The Fallas (in Catalonian) or Falles (in English) are the traditional celebration in the city of Valencia, where I live, and it is celebrated in these days, puting the cap on March 19, Saint Joseph day.
|A falla – picture by Jose Maria Moreno Garcia|
During these days elaborate constructions (fallas) with papier mache and wood, composed of figures (ninots), are built on hundreds of streets all around the city. Also, there are a lot of events during these days, organized by groups of people in each neighbourhood, the named falleros: open-air dances, offering of flowers to Saint Mary, and a lot of fireworks, like the mascletaes (an explosive barrage of coordinated firecracker and fireworks displays).

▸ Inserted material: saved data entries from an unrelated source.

(** * dhcpserver: the requeststats and responsestats plugins

    A shallow embedding of the two CoreDHCP statistics plugins of the
    dhcpserver repository,

      - [responsestats] (responsestats/plugin.go): response-side
        handlers; [ia_fixup] reconciles the identity associations a DHCPv6
        client asked for with the ones the response carries and appends a
        status-code-only identity association for each one the response
        forgot;
      - [requeststats]: request-side handlers; [Handler6] decapsulates
        relayed requests and counts message types and requested identity
        associations, [Handler4] counts missing Relay Agent Information
        suboptions;

    and the properties of the reconciliation, decapsulation and
    classification logic.

    The plugins are written against github.com/insomniacslk/dhcp.  The
    parts of that library the handlers call are modelled in the modules
    [dhcpv6] and [dhcpv4] below; Prometheus counters and the logger are
    modelled as an ordered trace of events. *)

From Stdlib Require Import ZArith Strings.Byte.
From stdpp Require Import base option list strings gmap.

Local Open Scope Z_scope.

#[local] Set Warnings "-register-all".

(** ** Bytes *)

Abbreviation byte := Byte.byte.

#[global] Instance byte_eq_dec : EqDecision byte := Byte.byte_eq_dec.

Definition byte_val (b : byte) : Z := Z.of_N (Byte.to_N b).

(** Go's [bytes.Compare]: lexicographic comparison of two byte slices,
    -1, 0 or +1. *)
Fixpoint bytes_Compare (a b : list byte) : Z :=
  match a, b with
  | [], [] => 0
  | [], _ :: _ => -1
  | _ :: _, [] => 1
  | x :: a', y :: b' =>
      if byte_val x <? byte_val y then -1
      else if byte_val y <? byte_val x then 1
      else bytes_Compare a' b'
  end.

(** Go's [(value, error)] results. *)
Inductive result (A : Type) :=
| Ok (a : A)
| Err (msg : string).
Arguments Ok {A} a.
Arguments Err {A} msg.

(** ** The DHCPv6 message library, as far as the plugins use it

    Modelled from the spec: package dhcpv6 of github.com/insomniacslk/dhcp,
    which the plugins import and the repository does not contain.  The
    specification takes the library as given; the definitions below follow
    its description of messages, relay envelopes, reservations and
    unwrapping, and the use the handlers make of each call.  The library
    puts no bound on the nesting depth of relay envelopes. *)

Module dhcpv6.

Definition OptionCode := Z.
Definition OptionIANA : OptionCode := 3.
Definition OptionIATA : OptionCode := 4.
Definition OptionIAAddr : OptionCode := 5.
Definition OptionStatusCode : OptionCode := 13.
Definition OptionIAPD : OptionCode := 25.
Definition OptionIAPrefix : OptionCode := 26.

Definition MessageType := Z.

(** [iana.StatusCode] *)
Definition StatusCode := Z.
Definition StatusNoAddrsAvail : StatusCode := 2.
Definition StatusNoPrefixAvail : StatusCode := 6.

(** An IAID is a Go [[4]byte]; [IAID_slice] is [iaid[:]]. *)
Definition IAID : Type := byte * byte * byte * byte.

Definition IAID_slice (i : IAID) : list byte :=
  let '(a, b, c, d) := i in [a; b; c; d].

(** The options found inside an identity association. *)
Inductive IAOption :=
| OptIAAddress (IPv6Addr : list byte) (PreferredLifetime ValidLifetime : Z)
| OptIAPrefix (PreferredLifetime ValidLifetime : Z) (Prefix : list byte) (PrefixLen : Z)
| OptStatusCode (code : StatusCode) (StatusMessage : string)
| OptOther (code : OptionCode) (data : list byte).

Definition IAOption_Code (o : IAOption) : OptionCode :=
  match o with
  | OptIAAddress _ _ _ => OptionIAAddr
  | OptIAPrefix _ _ _ _ => OptionIAPrefix
  | OptStatusCode _ _ => OptionStatusCode
  | OptOther c _ => c
  end.

(** [Options.Add]: [*o = append( *o, option)]. *)
Definition Options_Add {A} (o : list A) (option : A) : list A := o ++ [option].

(** [IdentityOptions.Addresses] and [IdentityOptions.OneAddress]: the
    IA-address options in order, and the first of them or nil. *)
Definition Addresses (o : list IAOption) : list IAOption :=
  List.filter (λ x, bool_decide (IAOption_Code x = OptionIAAddr)) o.

Definition OneAddress (o : list IAOption) : option IAOption :=
  match Addresses o with
  | [] => None
  | a :: _ => Some a
  end.

(** [PDOptions.Prefixes]: the IA-prefix options in order. *)
Definition Prefixes (o : list IAOption) : list IAOption :=
  List.filter (λ x, bool_decide (IAOption_Code x = OptionIAPrefix)) o.

Record OptIANA := mkOptIANA {
  iana_IaId : IAID;
  iana_T1 : Z;
  iana_T2 : Z;
  iana_Options : list IAOption
}.

Record OptIATA := mkOptIATA {
  iata_IaId : IAID;
  iata_Options : list IAOption
}.

Record OptIAPD := mkOptIAPD {
  iapd_IaId : IAID;
  iapd_T1 : Z;
  iapd_T2 : Z;
  iapd_Options : list IAOption
}.

(** The options of a message.  The three identity-association kinds are
    the ones the plugins look at; every other option is [OptGeneric]. *)
Inductive Option :=
| OptionOfIANA (o : OptIANA)
| OptionOfIATA (o : OptIATA)
| OptionOfIAPD (o : OptIAPD)
| OptGeneric (code : OptionCode) (data : list byte).

Definition Option_Code (o : Option) : OptionCode :=
  match o with
  | OptionOfIANA _ => OptionIANA
  | OptionOfIATA _ => OptionIATA
  | OptionOfIAPD _ => OptionIAPD
  | OptGeneric c _ => c
  end.

(** [MessageOptions.IANA], [.IATA], [.IAPD]: the options of that kind,
    in message order. *)
Definition IANA (o : list Option) : list OptIANA :=
  omap (λ x, match x with OptionOfIANA i => Some i | _ => None end) o.

Definition IATA (o : list Option) : list OptIATA :=
  omap (λ x, match x with OptionOfIATA i => Some i | _ => None end) o.

Definition IAPD (o : list Option) : list OptIAPD :=
  omap (λ x, match x with OptionOfIAPD i => Some i | _ => None end) o.

(** [dhcpv6.Message]: a client/server message. *)
Record Message := mkMessage {
  MessageType_ : MessageType;
  TransactionID : list byte;
  Options : list Option
}.

(** The fixed fields of a [dhcpv6.RelayMessage]. *)
Record RelayFields := mkRelayFields {
  RelayType : MessageType;
  HopCount : Z;
  LinkAddr : list byte;
  PeerAddr : list byte
}.

(** The [dhcpv6.DHCPv6] interface has two implementations, [*Message] and
    [*RelayMessage].  A relay message holds its fixed fields, the message
    of its relay-message option ([Options.RelayMessage()], nil when the
    option is absent) and its other options. *)
Inductive DHCPv6 :=
| IsMessage (m : Message)
| IsRelayMessage (f : RelayFields) (RelayMsg : option DHCPv6) (opts : list Option).

Definition IsRelay (d : DHCPv6) : bool :=
  match d with
  | IsMessage _ => false
  | IsRelayMessage _ _ _ => true
  end.

(** [AddOption]: both implementations append to their option list. *)
Definition AddOption (d : DHCPv6) (option : Option) : DHCPv6 :=
  match d with
  | IsMessage m =>
      IsMessage (mkMessage (MessageType_ m) (TransactionID m)
                           (Options_Add (Options m) option))
  | IsRelayMessage f rm opts => IsRelayMessage f rm (Options_Add opts option)
  end.

(** Modelled from the spec: [dhcpv6.DecapsulateRelay] of the imported
    library (not part of the repository).  One unwrapping step: a message
    that is not a relay is returned as it is; a relay yields the message of
    its relay-message option, and an error when it has none. *)
Definition DecapsulateRelay (l : DHCPv6) : result DHCPv6 :=
  match l with
  | IsMessage _ => Ok l
  | IsRelayMessage _ (Some rm) _ => Ok rm
  | IsRelayMessage _ None _ => Err "malformed Relay message: no OptRelayMsg found"
  end.

(** The [for] loop of [DecapsulateRelayIndex] at index -1:
    [d, err := DecapsulateRelay(l); if err != nil { return nil, err };
     if !d.IsRelay() { return l, nil }; l = d]. *)
Fixpoint DecapsulateRelayLast (l : DHCPv6) : result DHCPv6 :=
  match l with
  | IsMessage _ => Ok l
  | IsRelayMessage _ None _ => Err "malformed Relay message: no OptRelayMsg found"
  | IsRelayMessage _ (Some d) _ =>
      if negb (IsRelay d) then Ok l else DecapsulateRelayLast d
  end.

(** The counting loop of [DecapsulateRelayIndex] at an index >= 0:
    [n] unwrapping steps. *)
Fixpoint DecapsulateRelayTimes (n : nat) (l : DHCPv6) : result DHCPv6 :=
  match n with
  | O => Ok l
  | S n' =>
      match DecapsulateRelay l with
      | Err e => Err e
      | Ok d => DecapsulateRelayTimes n' d
      end
  end.
Definition tokenless_server (k : nat) : login_reply :=
  Answer true (Json (VObj [("data", VObj [("access_token", VStr "eyJhbGciOi")])])).

(** A browser for the examples: an empty form on /login, in an engine
    that prints the numbers of the examples, small integers, in decimal. *)
Definition example_browser (srv : nat → login_reply) : browser :=
  mk_browser initial_form ∅ "/login" [] srv (λ _ _, "Cannot read properties of null")
             (λ n, pretty n).

End Login.

(** * Properties of the bootstrap script *)

Module InitDbTheory.
Import InitDb.

Lemma create_extension_eq e db :
  create_extension_if_not_exists e db = Ok (with_extension e db).
Proof.
  unfold create_extension_if_not_exists, with_extension.
  by case_bool_decide.
Qed.

Lemma create_enum_eq ty ls db : create_enum ty ls db = Ok (with_type ty ls db).
Proof.
  unfold create_enum, do_ignoring_duplicate_object, create_type_enum, with_type.
  by case_bool_decide.
Qed.

Lemma lookup_type_None ty cat : lookup_type ty cat = None ↔ ty ∉ cat.*1.
Proof.
  induction cat as [|[n ls] cat IH]; simpl.
  - split; [intros _; apply not_elem_of_nil | done].
  - case_bool_decide as Hn; simpl in Hn.
    + split; [done | intros H; exfalso; apply H; subst; left].
    + rewrite IH, not_elem_of_cons. simpl.
      split; [intros H; split; [congruence | done] | intros [_ H]; done].
Qed.

Lemma lookup_type_app ty cat cat' :
  lookup_type ty (cat ++ cat') =
  match lookup_type ty cat with
  | Some ls => Some ls
  | None => lookup_type ty cat'
  end.
Proof.
  induction cat as [|d cat IH]; simpl; [done|].
  by case_bool_decide.
Qed.

(** Looking a type up after an enum-creation block. *)
Lemma type_labels_with_type x ty ls db :
  type_labels (with_type ty ls db) x =
  match type_labels db x with
  | Some l => Some l
  | None => if bool_decide (ty = x) then Some ls else None
  end.
Proof.
  unfold type_labels, with_type.
  case_bool_decide as Hin; simpl.
  - destruct (lookup_type x (types db)) eqn:E; [done|].
    case_bool_decide; [|done]. subst. apply lookup_type_None in E. done.
  - rewrite lookup_type_app. simpl. by destruct (lookup_type x (types db)).
Qed.

Lemma with_type_id ty ls db : ty ∈ (types db).*1 → with_type ty ls db = db.
Proof. intros H. unfold with_type. by rewrite bool_decide_eq_true_2. Qed.

Lemma with_extension_id e db : e ∈ extensions db → with_extension e db = db.
Proof. intros H. unfold with_extension. by rewrite bool_decide_eq_true_2. Qed.
Lemma balanced_stage selected st :
  balanced st →
  NoDup (att_id <$> attachedFiles (handleFileSelect selected st)) →
  balanced (handleFileSelect selected st).
Proof.
  intros [Hids Hnd Hlive Hnext Himg Hsz]. unfold handleFileSelect.
  destruct (newFiles _ (urls st)) as [atts b] eqn:Hnew. simpl. intros Hfresh.
  apply newFiles_allocates in Hnew as (Hfs & Hnd' & Hrng & Hle & Hlive').
  split; simpl; unfold previews in *; simpl.
  - exact Hfresh.
  - rewrite omap_app. apply NoDup_app. split; [done |]. split; [| done].
    intros u Hu Hu'. apply Hrng in Hu'.
    assert (u ∈ live (urls st)) as Hl by (rewrite Hlive; by apply elem_of_list_to_set).
    apply Hnext in Hl. lia.
  - rewrite omap_app, list_to_set_app_L, Hlive', Hlive. set_solver.
  - intros u Hu. rewrite Hlive' in Hu. apply elem_of_union in Hu as [Hu | Hu].
    + apply elem_of_list_to_set, Hrng in Hu. lia.
    + apply Hnext in Hu. lia.
  - intros f Hf. apply elem_of_app in Hf as [Hf | Hf]; [by apply Himg |].
    by apply Hfs.
  - intros f Hf. apply elem_of_app in Hf as [Hf | Hf]; [by apply Hsz |].
    destruct (Hfs f Hf) as [_ (fi & Hfi & ->)].
    apply list_elem_of_filter in Hfi as [Hvalid _]. exact Hvalid.
Qed.
(** A handler answers 500 only with the message of the first failed
    statement, which is one whose callback it runs. *)
Lemma internal_error_origin (r : request) (f : faults) (now : Z) (st : store) :
  status (snd (handle r f now st)) = 500 ->
  exists k msg,
    f k = Some msg /\ (forall j, (j < k)%nat -> f j = None) /\
    (k < checked_statements r st)%nat /\
    payload (snd (handle r f now st)) = BError msg.
Proof.
  assert (H0 : forall j, (j < 0)%nat -> f j = None) by (intros j Hj; lia).
  assert (H1 : f 0%nat = None -> forall j, (j < 1)%nat -> f j = None).
  { intros E j Hj. now replace j with 0%nat by lia. }
  assert (H2 : f 0%nat = None -> f 1%nat = None -> forall j, (j < 2)%nat -> f j = None).
  { intros E E' j Hj. destruct j as [|[|j]]; [assumption | assumption | lia]. }
  destruct r; simpl handle; cbn [checked_statements].
  - unfold listCandidates, callback, stmt.
    destruct (f 0%nat) eqn:E0; [|discriminate].
    intros _. exists 0%nat. eexists. repeat split; auto.
  - unfold addCandidate, callback, stmt, Sql.insert_candidate.
    destruct (required_name name); [|discriminate].
    destruct (f 0%nat) eqn:E0; [intros _; exists 0%nat; eexists; repeat split; auto|].
    destruct (f 1%nat) eqn:E1; [intros _; exists 1%nat; eexists; repeat split; auto|].
    rewrite next_position_free. discriminate.
  - unfold updateCandidateName, callback, stmt.
    destruct (required_name name); [|discriminate].
    destruct (f 0%nat) eqn:E0; [intros _; exists 0%nat; eexists; repeat split; auto|].
    simpl. destruct (_ =? 0); discriminate.
  - unfold removeCandidate, callback, stmt.
    destruct (f 0%nat) eqn:E0.
    { intros _. exists 0%nat. eexists. repeat split; auto.
      destruct (0 <? _); lia. }
    destruct (0 <? _); [discriminate|].
    destruct (f 1%nat) eqn:E1; [intros _; exists 1%nat; eexists; repeat split; auto|].
    simpl. destruct (_ =? 0); discriminate.
  - unfold castVote, callback, stmt.
    destruct voterName as [vn|], candidateId as [cid|]; try discriminate.
    destruct (_ || _); [discriminate|].
    destruct (f 0%nat) eqn:E0.
    { intros _. exists 0%nat. eexists. repeat split; auto.
      destruct (Sql.find_voter _ _); [lia|]. destruct (Sql.find_candidate _ _); lia. }
    destruct (Sql.find_voter _ _); [discriminate|].
    destruct (f 1%nat) eqn:E1.
    { intros _. exists 1%nat. eexists. repeat split; auto.
      destruct (Sql.find_candidate _ _); lia. }
    destruct (Sql.find_candidate _ _); [|discriminate].
    destruct (f 2%nat) eqn:E2; [|discriminate].
    intros _. exists 2%nat. eexists. repeat split; auto.
  - unfold tally, callback, stmt.
    destruct (f 0%nat) eqn:E0; [|discriminate].
    intros _. exists 0%nat. eexists. repeat split; auto.
  - unfold listVoters, callback, stmt.
    destruct (f 0%nat) eqn:E0; [|discriminate].
    intros _. exists 0%nat. eexists. repeat split; auto.
  - unfold hasVoted, callback, stmt.
    destruct (f 0%nat) eqn:E0; [|discriminate].
    intros _. exists 0%nat. eexists. repeat split; auto.
  - unfold setResultsPublished, callback, stmt.
    destruct (f 0%nat) eqn:E0; [|discriminate].
    intros _. exists 0%nat. eexists. repeat split; auto.
  - unfold getSettings, callback, stmt.
    destruct (f 0%nat) eqn:E0; [|discriminate].
    intros _. exists 0%nat. eexists. repeat split; auto.
  - unfold resetVotes, callback, stmt.
    destruct (f 0%nat) eqn:E0; [intros _; exists 0%nat; eexists; repeat split; auto|].
    simpl. destruct (f 1%nat) eqn:E1; [|discriminate].
    intros _. exists 1%nat. eexists. repeat split; auto.
Qed.

End Failures.

(** C9, amended: when a statement whose callback the handler runs fails,
    the answer is status 500 with the storage layer's own message as
    error text; a handler answers 500 in no other case; a validation
    failure is answered with 400, an unknown id with 404 and a conflict
    with 400. *)
Theorem failures_and_statuses (r : request) (now : Z) (st : store) :
  (forall f k msg,
     f k = Some msg -> (forall j, (j < k)%nat -> f j = None) ->
     (k < checked_statements r st)%nat ->
     snd (handle r f now st) = Resp 500 (BError msg)) /\
  (forall f,
     status (snd (handle r f now st)) = 500 ->
     exists k msg,
       f k = Some msg /\ (forall j, (j < k)%nat -> f j = None) /\
       (k < checked_statements r st)%nat /\
       payload (snd (handle r f now st)) = BError msg) /\
  (forall kind,
     names_trimmed st -> refused st r kind ->
     status (snd (handle r no_faults now st)) = status_of kind) /\
  status_of ValidationError = 400 /\ status_of NotFoundError = 404 /\
  status_of ConflictError = 400.
Proof.
  split; [|split; [|split]].
  - intros f k msg. apply first_failure_answer.
  - intros f. apply internal_error_origin.
  - intros kind Htrim H. now apply refused_status.
  - repeat split.
Qed.

(** ** Percentages: the error of the double-precision computation *)

Section Scaling.

Lemma round_half_even_near (a b : Z) :
  0 < b -> Z.abs (2 * (b * Num.round_half_even a b - a)) <= b.
Proof.
  intros Hb. unfold Num.round_half_even.
  pose proof (Z.div_mod a b ltac:(lia)) as Hdm.
  pose proof (Z.mod_pos_bound a b Hb) as Hr.
  destruct (2 * (a mod b) <? b) eqn:E1; [apply Z.ltb_lt in E1; nia|].
  apply Z.ltb_ge in E1.
  destruct (b <? 2 * (a mod b)) eqn:E2; [apply Z.ltb_lt in E2; nia|].
  apply Z.ltb_ge in E2.
  destruct (Z.even (a / b)); nia.
Qed.

Lemma pow2_pos (e : Z) : 0 < 2 ^ Z.max 0 e.
Proof. apply Z.pow_pos_nonneg; lia. Qed.

Lemma nearest_scaled (a b : Z) :
  0 < a -> 0 < b ->
  let x := Num.nearest a b in
  let A := a * 2 ^ Z.max 0 (- Num.expo x) in
  let B := b * 2 ^ Z.max 0 (Num.expo x) in
  0 < B /\ Z.abs (2 * (B * Num.mant x - A)) <= B /\ 2 ^ 52 * B <= A /\ A < 2 ^ 53 * B.
Proof.
  intros Ha Hb. unfold Num.nearest.
  destruct (a =? 0) eqn:E0; [lia|]. cbv zeta.
  set (e0 := Z.log2 a - Z.log2 b - 52).
  pose proof (Z.log2_spec a Ha) as [Hla1 Hla2].
  pose proof (Z.log2_spec b Hb) as [Hlb1 Hlb2].
  pose proof (Z.log2_nonneg a) as Hla0. pose proof (Z.log2_nonneg b) as Hlb0.
  assert (Hsa : 2 ^ Z.succ (Z.log2 a) = 2 * 2 ^ Z.log2 a) by (rewrite Z.pow_succ_r; lia).
  assert (Hsb : 2 ^ Z.succ (Z.log2 b) = 2 * 2 ^ Z.log2 b) by (rewrite Z.pow_succ_r; lia).
  set (La := 2 ^ Z.log2 a) in *. set (Lb := 2 ^ Z.log2 b) in *.
  assert (HB : forall e, 0 < b * 2 ^ Z.max 0 e).
  { intros e. apply Z.mul_pos_pos; [lia | apply pow2_pos]. }
  assert (H53 : 2 ^ 53 = 2 * 2 ^ 52) by reflexivity.
  set (K := 2 ^ 52) in *. assert (HK : 0 < K) by reflexivity.
  destruct (K * (b * 2 ^ Z.max 0 e0) <=? a * 2 ^ Z.max 0 (- e0)) eqn:E;
    cbn [Num.expo Num.mant];
    (split; [apply HB|]); (split; [apply round_half_even_near, HB|]).
  - apply Z.leb_le in E. split; [exact E|]. clear HB.
    destruct (Z.le_gt_cases 0 e0) as [He|He].
    + rewrite (Z.max_r 0 e0), (Z.max_l 0 (- e0)) in E by lia.
      rewrite (Z.max_r 0 e0), (Z.max_l 0 (- e0)) by lia.
      rewrite Z.pow_0_r, Z.mul_1_r in *.
      assert (Hp : La = Lb * K * 2 ^ e0).
      { unfold La, Lb, K. rewrite <- !Z.pow_add_r by lia. f_equal. lia. }
      assert (0 < 2 ^ e0) by (apply Z.pow_pos_nonneg; lia). nia.
    + rewrite (Z.max_l 0 e0), (Z.max_r 0 (- e0)) in E by lia.
      rewrite (Z.max_l 0 e0), (Z.max_r 0 (- e0)) by lia.
      rewrite Z.pow_0_r, Z.mul_1_r in *.
      assert (Hp : La * 2 ^ (- e0) = Lb * K).
      { unfold La, Lb, K. rewrite <- !Z.pow_add_r by lia. f_equal. lia. }
      assert (0 < 2 ^ (- e0)) by (apply Z.pow_pos_nonneg; lia). nia.
  - apply Z.leb_gt in E. clear HB.
    destruct (Z.le_gt_cases 1 e0) as [He|He].
    + rewrite (Z.max_r 0 e0), (Z.max_l 0 (- e0)) in E by lia.
      rewrite (Z.max_r 0 (e0 - 1)), (Z.max_l 0 (- (e0 - 1))) by lia.
      rewrite Z.pow_0_r, Z.mul_1_r in *.
      assert (Hp : La = Lb * K * 2 ^ e0).
      { unfold La, Lb, K. rewrite <- !Z.pow_add_r by lia. f_equal. lia. }
      assert (Hq : 2 ^ e0 = 2 * 2 ^ (e0 - 1)).
      { rewrite <- (Z.pow_succ_r 2 (e0 - 1)) by lia. f_equal. lia. }
      assert (0 < 2 ^ (e0 - 1)) by (apply Z.pow_pos_nonneg; lia). nia.
    + rewrite (Z.max_l 0 e0), (Z.max_r 0 (- e0)) in E by lia.
      rewrite (Z.max_l 0 (e0 - 1)), (Z.max_r 0 (- (e0 - 1))) by lia.
      rewrite Z.pow_0_r, Z.mul_1_r in *.
      assert (Hp : La * 2 ^ (- e0) = Lb * K).
      { unfold La, Lb, K. rewrite <- !Z.pow_add_r by lia. f_equal. lia. }
      assert (Hq : 2 ^ (- (e0 - 1)) = 2 * 2 ^ (- e0)).
      { rewrite <- (Z.pow_succ_r 2 (- e0)) by lia. f_equal. lia. }
      assert (0 < 2 ^ (- e0)) by (apply Z.pow_pos_nonneg; lia). nia.
Qed.
(** *** One line for each diagnostic *)

Lemma uint_newline_free d : newline_free (lit (NilEmpty.string_of_uint d)).
Proof.
  unfold newline_free.
  induction d; cbn; [apply not_elem_of_nil | ..];
    (apply not_elem_of_cons; split; [discriminate | assumption]).
Qed.

Lemma decimal_newline_free z : newline_free (decimal z).
Proof.
  unfold decimal. destruct (Z.to_int z) as [d|d]; cbn.
  - destruct d; try apply uint_newline_free. not_in_literal.
  - apply not_elem_of_cons. split; [discriminate|].
    destruct d; try apply uint_newline_free. not_in_literal.
Qed.

Lemma strerror_newline_free e : newline_free (strerror e).
Proof.
  unfold strerror, newline_free.
  repeat (destruct (_ =? _); [not_in_literal|]).
  apply not_elem_of_app. split; [not_in_literal | apply decimal_newline_free].
Qed.

(** The text of a diagnostic is one line. *)
Lemma diagnostic_one_line istty prog src pos pre body colon e :
  option_newline_free prog -> option_newline_free src -> option_newline_free pre ->
  newline_free body ->
  ∃ text,
    stderr_text (diagnostic istty prog src pos pre body colon e) = text ++ [NEWLINE]
    ∧ newline_free text.
Proof.
  intros Hprog Hsrc Hpre Hbody. unfold diagnostic.
  rewrite !app_assoc, stderr_text_app. cbn [stderr_text]. rewrite app_nil_r.
  eexists. split; [reflexivity|].
  pose proof (strerror_newline_free e) as He.
  unfold wrap, colour.
  destruct prog as [n|]; [specialize (Hprog n eq_refl)|];
  (destruct src as [m|]; [specialize (Hsrc m eq_refl)|]);
  (destruct pre as [t|]; [specialize (Hpre t eq_refl)|]);
  destruct pos as [[l c]|], colon, istty; cbn; unfold newline_free in *;
    repeat first [ assumption
                 | apply decimal_newline_free
                 | apply not_elem_of_nil
                 | apply not_elem_of_app; split
                 | apply not_elem_of_cons; split; [discriminate|] ].
Qed.

Lemma fixed_tags_newline_free istty :
  option_newline_free (Some (error_tag istty))
  ∧ option_newline_free (Some (warning_tag istty)).
Proof.
  split; intros t [= <-]; destruct istty; not_in_literal.
Qed.
(** * Rectangle recovery (the CALICO 2b1 solution of [src/data/blog/lambdas.mdx])

    The C++ program of the post reads [n] sample points of a rectangle's
    perimeter and prints the rectangle's area.  This development embeds the
    program as it is written: [T = long double] is modelled by the Standard
    Library's executable IEEE-754 specification ([SpecFloat]) at the x87
    extended format (64-bit significand, [emax = 16384], round to nearest
    even), with NaN, signed zeros and infinities, so that the division by a
    zero slope and the [isnan] guard of [solve] mean what they mean in the
    program.

    [std::array<T, 2>] is a pair; [std::vector] is a list; the point array
    that [solve] reflects in place is threaded through the outer loop;
    [std::cout] is the list of the values written.  [std::sort] is modelled
    by an insertion sort with the same comparison (its behaviour on arrays
    that hold a NaN is undefined in C++; the model is total). *)

From Stdlib Require Import ZArith QArith List Bool Lia.
From Stdlib Require Import Sorting.Permutation Sorting.Sorted.
From Stdlib Require Import Floats.SpecFloat.
Import ListNotations.
Open Scope Z_scope.

(** ** [long double] *)

Module LD.

Definition prec : Z := 64.
Definition emax : Z := 16384.

Definition T : Type := spec_float.

(** Conversion of an integer (or integral [double]) literal. *)
Definition of_Z (z : Z) : T := binary_normalize prec emax z 0 false.

Definition add : T -> T -> T := SFadd prec emax.
Definition sub : T -> T -> T := SFsub prec emax.
Definition mul : T -> T -> T := SFmul prec emax.
Definition div : T -> T -> T := SFdiv prec emax.
Definition ltb : T -> T -> bool := SFltb.
Definition leb : T -> T -> bool := SFleb.

(** [std::abs], [std::isnan]. *)
Definition abs : T -> T := SFabs.
Definition isnan (x : T) : bool :=
  match x with S754_nan => true | _ => false end.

|picture by Chamaeleon, from wikipedia.org|
|Offering of flowers – picture by Xavier Patiño i Vidal|
|Mascletà – picture by Lobo_de_Hokkaido from wikipedia.org|
Finally, in the night of March 19 (Nit de la Cremà), the constructions are burned, hundreds of great bonfires all around the city, and all ends. This is the most spectacular moment of the Falles, without doubt.
|picture by Manolo Guallart|
|Nit de la cremà – picture by Juan Botella|
Here a link for the readers wishing to know more: wikipedia.org/wiki/Falles
It’s a very known event in Spain, and thousands of people come to visit Valencia during these days, from other countries as well. However, half Valencian people flee, always that we can. Why?
Because it’s a pain in the ass. Yes, I know, it was fun when I was a teen, and it’s fun too if you haven’t been ever here and it’s the first time you live the Falles; even I can accept that the first ten or twelve times is fun. Mascletaes are spectacular, and la Nit de la Cremà, when all the constructions are burned, is the best. To play with firecrackers is enjoyable, specially if you think that five fingers in each hand are too many; many people in Valencia have got rid of some finger every year.
But to live the Falles for years, again and again, isn’t so fun. To live during weeks with hundreds of blocked streets, party-air dances every night at each corner, thousands of psychopaths throwing firecrakers during the whole day and night, collapsed emergencies due the injured by firecrackers (and worse now, that health service is being dismantled to give the money to banksters).
For people working each day, it’s a bit annoying, to say the least. Because just the last day, March 19, is holiday. During three weeks the city of Valencia is chaotic, and the last week is an uninhabitable place, a lawless city. In recent years, some complaints are coming against the City Council, for its role in this mess. For example, two years ago a man died after a heart attack because he couldn’t be carried to a hospital (at a few minutes of distance, in normal conditions) until more than one hour later; every way to the hospital was blocked by fallas, events or traffic jam.
Fortunately my apartment isn’t in the city but at ten kilometers of distance.